Understanding why your cat is eating plastic is one thing, but knowing when your cat has ingested something it should not have is another. Here are the signs to watch out for.

  • Lethargy
  • Diarrhea
  • Loss of appetite
  • Drool and vomiting
  • Behavior changes – for example, reacting differently when you pick them up or defensive when you touch their tummy
  • Abdominal pain
  • Losing weight

If you notice any of these symptoms, make sure to contact your vet without delay.

How Do I Stop My Cat From Eating Plastic?

There are some things you can do to stop your cat from eating plastic. Remember to first take them to the vet to make sure that there is no clinical cause for the behavior. Once the vet has given the all-clear, you can start to address the behavior issues that are causing them to gnaw and eat plastic.

The most important thing you can do is look at your cat’s environment and their day-to-day enrichment.

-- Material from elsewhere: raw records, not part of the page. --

(** A text, the three photos of "G1", an edit of the first of them and a
    photo without group. *)
Definition sample_updates : list (Z * Update) :=
  [(0, text_update 42 30 "buy milk");
   (1000, file_update 42 puppy_first);
   (1100, edited_update 42 (photo_message 1 (Some "G1") (Some "kitten") "p1"));
   (1200, file_update 42 (photo_message 2 (Some "G1") (Some "puppy") "p2"));
   (1300, file_update 42 single_a);
   (1400, file_update 42 (photo_message 3 (Some "G1") None "p3"))].

(** * Properties *)

(** ** Observations and steps *)

Lemma note_writes_app tr1 tr2 : note_writes (tr1 ++ tr2) =
  note_writes tr1 ++ note_writes tr2.
Proof. apply omap_app. Qed.
Lemma user_visible_app tr1 tr2 : user_visible (tr1 ++ tr2) =
  user_visible tr1 ++ user_visible tr2.
Proof. apply omap_app. Qed.
Lemma get_files_app tr1 tr2 : get_files (tr1 ++ tr2) =
  get_files tr1 ++ get_files tr2.
Proof. apply omap_app. Qed.
Lemma downloads_app tr1 tr2 : downloads (tr1 ++ tr2) =
  downloads tr1 ++ downloads tr2.
Proof. apply omap_app. Qed.
Lemma uploads_app tr1 tr2 : uploads (tr1 ++ tr2) =
  uploads tr1 ++ uploads tr2.
Proof. apply omap_app. Qed.
Lemma failure_logs_app tr1 tr2 : failure_logs (tr1 ++ tr2) =
  failure_logs tr1 ++ failure_logs tr2.
Proof. apply omap_app. Qed.

Lemma Step_refl w : Step w w [] ∅ 0 0.
Proof.
  split; try done.
  - by rewrite difference_empty_L.
  - by rewrite app_nil_r.
Qed.
Lemma unaffordable_value_zero_witness :
  0 <= 4 < spellPoints BLESS None /\
  F64X.is_zero (getStrategicValue flat_strength_x BLESS (F64X.Finite (F64.of_Z 5000)) 4 7 10)
  = true /\
  getStrategicValue flat_strength_x BLESS (F64X.Infinite false) 4 7 10 = F64X.NaN.
Proof.
assert (Hpoints : 0 <= 4 < spellPoints BLESS None)
  by (vm_compute; split; [discriminate|reflexivity]).
destruct (unaffordable_value_zero flat_strength_x BLESS (F64X.Finite (F64.of_Z 5000)) 4 7 10
            Hpoints eq_refl ltac:(discriminate)) as [Hzero _].
destruct (unaffordable_value_zero flat_strength_x BLESS (F64X.Infinite false) 4 7 10
            Hpoints eq_refl ltac:(discriminate)) as [_ Hnan].
split; [exact Hpoints|]. split.
- apply Hzero. left. reflexivity.
- apply Hnan; reflexivity.
Defined.

End SpellMoreFacts.
(** C6, amended. With a nil handler the built function panics on every
    [(v, err)] whose [err] is non-nil, with the runtime's error for a call
    through a nil function value; [v] is not returned. *)
Theorem Handle_nil_handler_panics_on_error {T : Type} (v : T) (e : error_obj)
    (w : world) :
  Handle None v (Some e) w
    = (Panicking (DynError (RuntimeError NilDereference)), w) /\
  panicked (Handle None v (Some e) w) = true.
Proof. split; reflexivity. Qed.

(** C7. With the handler that always answers nil, the built function never
    panics and returns [v], whatever [err] is. *)
Theorem Handle_ignore_returns {T : Type} (v : T) (err : error) (w : world) :
  (Handle ignore_handler v err w).1 = Returned v /\
  panicked (Handle ignore_handler v err w) = false.
Proof. destruct err as [e|]; split; reflexivity. Qed.

(** C10. With a nil handler, [(v, nil)] returns [v] without a panic; the
    built function panics exactly when [err] is non-nil, which is the only
    case where the handler is called. *)
Theorem Handle_nil_handler_only_on_error {T : Type} (v : T) (err : error)
    (w : world) :
  Handle None v None w = (Returned v, w) /\
  Handle None v err w
    = (match err with
       | None => Returned v
       | Some _ => Panicking (DynError (RuntimeError NilDereference))
       end, w) /\
  panicked (Handle None v err w) = bool_decide (err <> None).
Proof. destruct err as [e|]; repeat split. Qed.

(** *** Try *)

Section TrySpec.

Context (fmt_value : forall T : kind, carrier T -> string).

Lemma Try_deferred_not_panicking (T : kind) (results : carrier T * error)
    (w : world) :
  Try_deferred fmt_value T None results w = (Returned results, w).
Proof. reflexivity. Qed.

First of all, do they have free access to food, water and litter trays (or outside)? This means where they don’t have to run the gauntlet of dogs, other cats, noisy environment etc… If there are other cats in the house, are there enough resources that they are not competing? Can they have peace and quiet if they want it? Do they have all the social contact they need?

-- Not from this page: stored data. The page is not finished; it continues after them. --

(** * ZewailAI: the streamed-response post-processing pipeline

    A shallow embedding of [src/utils/citationProcessor.ts] (the citation
    injector [processCitedContent] and the table extractor
    [extractAndParseMarkdownTable] with its helpers [parseRow],
    [isSeparatorLine] and [_internalParseMarkdownForTable]) and of the
    source-merging step of [handleSearch], followed by the theorems that
    settle the specification's claims about them.

    Conventions of the embedding:
    - a JavaScript string is the list of its UTF-16 code units ([jsstring]);
    - a citation index ([startIndex], [endIndex]) is an integer of [Z]: the
      API sends character offsets. [NaN], infinities and fractions are not
      represented;
    - [null]/[undefined] arguments and absent optional fields are [None];
    - [JSON.parse] is a function to [option]: [None] stands for the
      [SyntaxError] it throws. *)

From Stdlib Require Import Ascii String DecimalString DecimalPos DecimalZ.
From Stdlib Require Import List NArith ZArith Lia Bool.
Import ListNotations.

Set Warnings "-register-all".

(** ** JavaScript strings and the built-ins the code calls *)

Definition jsstring := list N.

(** A literal of the source text, as code units (ASCII literals only). *)
Definition js (s : string) : jsstring :=
  map N_of_ascii (list_ascii_of_string s).

(** The same, with an apostrophe written for each double quote of the
    text. *)
Definition jsq (s : string) : jsstring :=
  map (fun c => if N.eqb c 39 then 34%N else c) (js s).

Fixpoint jsstring_eqb (a b : jsstring) : bool :=
  match a, b with
  | [], [] => true
  | x :: a', y :: b' => N.eqb x y && jsstring_eqb a' b'
  | _, _ => false
  end.

Module Char.
Definition tab : N := 9.
Definition lf : N := 10.
Definition cr : N := 13.
Definition space : N := 32.
Definition quote : N := 34.
Definition dash : N := 45.
Definition colon : N := 58.
Definition backslash : N := 92.
Definition backtick : N := 96.
Definition pipe : N := 124.
End Char.

(** [\s] of a regular expression and the characters [String.prototype.trim]
    removes: ECMAScript WhiteSpace and LineTerminator. *)
Definition is_ws (c : N) : bool :=
  ((9 <=? c) && (c <=? 13) || (c =? 32) || (c =? 160) || (c =? 5760)
   || (8192 <=? c) && (c <=? 8202) || (c =? 8232) || (c =? 8233)
   || (c =? 8239) || (c =? 8287) || (c =? 12288) || (c =? 65279))%N.

Fixpoint dropWhile (p : N -> bool) (s : jsstring) : jsstring :=
  match s with
  | c :: s' => if p c then dropWhile p s' else s
  | [] => []
  end.

Definition trimStart (s : jsstring) : jsstring := dropWhile is_ws s.
Definition trimEnd (s : jsstring) : jsstring := rev (dropWhile is_ws (rev s)).
Definition trim (s : jsstring) : jsstring := trimEnd (trimStart s).

(** [s.includes(c)] for a one-character needle. *)
Definition includes (c : N) (s : jsstring) : bool := existsb (N.eqb c) s.

(** [s.split(c)] for a one-character separator: never the empty array. *)
Fixpoint split (sep : N) (s : jsstring) : list jsstring :=
  match s with
  | [] => [[]]
  | c :: s' =>
      if N.eqb c sep then [] :: split sep s'
      else match split sep s' with
           | seg :: segs => (c :: seg) :: segs
           | [] => [[c]]
           end
  end.

(** [parts.join(sep)]. *)
Fixpoint join (sep : jsstring) (parts : list jsstring) : jsstring :=
  match parts with
  | [] => []
  | [p] => p
  | p :: ps => p ++ sep ++ join sep ps
  end.

(** [s.substring(start, end)]: both arguments are clamped to [0, length] and
    swapped when [start > end]. *)
Definition clamp (len : nat) (i : Z) : nat := Nat.min (Z.to_nat i) len.

Definition substring (s : jsstring) (start end_ : Z) : jsstring :=
  let a := clamp (length s) start in
  let b := clamp (length s) end_ in
  firstn (Nat.max a b - Nat.min a b) (skipn (Nat.min a b) s).

(** [s.substring(start)]. *)
Definition substringFrom (s : jsstring) (start : Z) : jsstring :=
  skipn (clamp (length s) start) s.

(** [`${n}`] for a non-negative integer. *)
Definition decimal (n : nat) : jsstring :=
  js (NilZero.string_of_uint (Nat.to_uint n)).

(** ** A JavaScript [Map] with string keys

    Insertion-ordered; [set] on a key already present replaces the value
    and keeps the key's position. *)
Module JSMap.
Section Defs.
Variable V : Type.
Definition t := list (jsstring * V).

Fixpoint set (k : jsstring) (v : V) (m : t) : t :=
      match m with
      | [] => [(k, v)]
      | (k', v') :: m' =>
          if jsstring_eqb k' k then (k, v) :: m' else (k', v') :: set k v m'
      end.

Fixpoint get (k : jsstring) (m : t) : option V :=
      match m with
      | [] => None
      | (k', v') :: m' => if jsstring_eqb k' k then Some v' else get k m'
      end.

Definition values (m : t) : list V := map snd m.
Definition keys (m : t) : list jsstring := map fst m.

    (** [new Map(entries)]. *)
Definition ofEntries (entries : list (jsstring * V)) : t :=
      fold_left (fun m kv => set (fst kv) (snd kv) m) entries [].
End Defs.
Arguments set {V} k v m.
Arguments get {V} k m.
Arguments values {V} m.
Arguments keys {V} m.
Arguments ofEntries {V} entries.
End JSMap.

(** ** The citation injector ([processCitedContent]) *)

Module Source.
Record t := { title : jsstring; uri : jsstring }.
End Source.

Module Citation.
Record t := {
  startIndex : option Z;
  endIndex : option Z;
  uri : jsstring;
  license : option jsstring
}.
End Citation.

Once you are happy all these needs are being met, start to look at their enrichment. Do they get a chance to jump, climb, tunnel, chase, pounce? If not, start to look at cat toys, or ways of changing their environment to make it more engaging for a cat.

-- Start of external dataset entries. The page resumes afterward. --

(** C3, as the code has it.  A string and a boolean take the path value
    only when the form value is empty, and a boolean that does not
    parse is false.  A numeric scalar takes the path value whenever the
    form value does not parse -- empty or not -- and is zero only when
    neither value parses. *)
Theorem C3_scalar_extraction (fm : FloatModel) :
  (∀ r name,
     requests.GetFromRequest fm requests.T_string r name
     = if decide (GoHttp.FormValue r name = "") then GoHttp.PathValue r name
       else GoHttp.FormValue r name)
  ∧ (∀ r name,
       requests.GetFromRequest fm requests.T_bool r name
       = default false
           (parsed (GoStrconv.ParseBool
                      (if decide (GoHttp.FormValue r name = "")
                       then GoHttp.PathValue r name
                       else GoHttp.FormValue r name))))
  ∧ numeric_extraction fm requests.T_int
      (λ s, GoStrconv.ParseInt s 64)
  ∧ numeric_extraction fm requests.T_int32
      (λ s, GoStrconv.ParseInt s 32)
  ∧ numeric_extraction fm requests.T_int64
      (λ s, GoStrconv.ParseInt s 64)
  ∧ numeric_extraction fm requests.T_uint
      (λ s, GoStrconv.ParseUint s 64)
  ∧ numeric_extraction fm requests.T_uint32
      (λ s, GoStrconv.ParseUint s 32)
  ∧ numeric_extraction fm requests.T_uint64
      (λ s, GoStrconv.ParseUint s 64)
  ∧ numeric_extraction fm requests.T_float32
      (λ s, let '(v, e) := ParseFloat fm s 32 in (float32_of fm v, e))
  ∧ numeric_extraction fm requests.T_float64
      (λ s, ParseFloat fm s 64).
Proof.
  assert (∀ (t : requests.RequestTypes) (zero : requests.go_type fm t)
            (parse : string
                     → requests.go_type fm t * option GoStrconv.NumError),
            requests.zero_value fm t = Some zero →
            (∀ r name,
               (∀ v, parse (GoHttp.FormValue r name) = (v, None) →
                     requests.GetFromRequest fm t r name = v)
               ∧ (∀ v, snd (parse (GoHttp.FormValue r name)) ≠ None →
                       parse (GoHttp.PathValue r name) = (v, None) →
                       requests.GetFromRequest fm t r name = v)
               ∧ (snd (parse (GoHttp.FormValue r name)) ≠ None →
                  snd (parse (GoHttp.PathValue r name)) ≠ None →
                  requests.GetFromRequest fm t r name = zero)) →
            numeric_extraction fm t parse) as Hlift.
  { intros t zero parse Hzero Hcases r name.
    destruct (Hcases r name) as (H1 & H2 & H3).
    split; [exact H1|]. split; [exact H2|].
    intros Hf Hp. rewrite Hzero. f_equal. by apply H3. }
  split; [done|]. split.
  { intros r name. simpl.
    by destruct (GoStrconv.ParseBool _) as [b [e|]]. }
  split; [exact (Hlift requests.T_int 0 _ eq_refl
                   (numeric_extraction_int 64
                      (requests.GetFromRequest fm requests.T_int)
                      ltac:(lia) (λ _ _, eq_refl)))|].
  split; [exact (Hlift requests.T_int32 0 _ eq_refl
                   (numeric_extraction_int 32
                      (requests.GetFromRequest fm requests.T_int32)
                      ltac:(lia) (λ _ _, eq_refl)))|].
  split; [exact (Hlift requests.T_int64 0 _ eq_refl
                   (λ r name, getInt_cases r name 64))|].
  split; [exact (Hlift requests.T_uint 0 _ eq_refl
                   (numeric_extraction_uint 64
                      (requests.GetFromRequest fm requests.T_uint)
                      ltac:(lia) (λ _ _, eq_refl)))|].
  split; [exact (Hlift requests.T_uint32 0 _ eq_refl
                   (numeric_extraction_uint 32
                      (requests.GetFromRequest fm requests.T_uint32)
                      ltac:(lia) (λ _ _, eq_refl)))|].
  split; [exact (Hlift requests.T_uint64 0 _ eq_refl
                   (λ r name, getUint_cases r name 64))|].
  split; [|exact (Hlift requests.T_float64 _ _ eq_refl
                    (λ r name, getFloat_cases fm r name 64))].
  apply (Hlift requests.T_float32 _ _ eq_refl).
  intros r name. simpl.
  destruct (getFloat_cases fm r name 32) as (H1 & H2 & H3).
  destruct (ParseFloat fm (GoHttp.FormValue r name) 32) as [x [e|]];
    destruct (ParseFloat fm (GoHttp.PathValue r name) 32) as [y [e'|]];
    simpl in *; repeat split; intros; simplify_eq;
    first [done
          | by rewrite (H1 _ eq_refl)
          | by rewrite (H2 _ ltac:(done) eq_refl)
          | by rewrite H3].
Qed.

Are they getting a chance to indulge in their natural hardwired behaviors? Many behavior problems in cats come for living a life of luxury but not being able to do the things cats need to be happy and content.

Prevent Access to Plastic

Once you have provided them with appropriate things they can gnaw and eat, remove items that they shouldn’t be eating. Put bags away when you come in or put things in cupboards. Try and put cables out of their reach. When you go out, shut the doors of rooms where you know you can’t put things away.

Redirect Their Attention

If you see them chewing on plastic, redirect their attention to their favorite cat toy to chase, pounce on and gnaw on.

Stimulate Them With Games

Using fun cat games that really get them thinking, will help get their attention away from the plastic. This could be a hunting game or a chasing game, which we know they love!

Don't just save these games for times when they might be thinking about gnawing some plastic. Make this part of your daily routine with your cat and they will be far less likely to indulge in inappropriate behaviors.

Teach Them Some New Tricks

Keep them stimulated by teaching them a new trick! It could be as simple as teaching them to come when you call them, or more advanced like "roll over." It will help to distract them from the plastic and give you both some bonding time.

Stimulate Your Cat

Similar to our previous points on stopping your cat from eating plastic, giving your cat stimulating games to play can deter them from chewing plastic. These can be cat-safe plastic toys, catnip toys or plushie toys.

Provide Scratch Posts

Giving your cat spaces to scratch to their heart’s desire can be a distraction from chewing plastic. Scratching is an important territory-marking behavior that helps cats communicate with each other, and it also helps keep their claws in tip-top condition.

Again, it’s important to visit your vet if you’re concerned about any aspect of your cat’s behavior.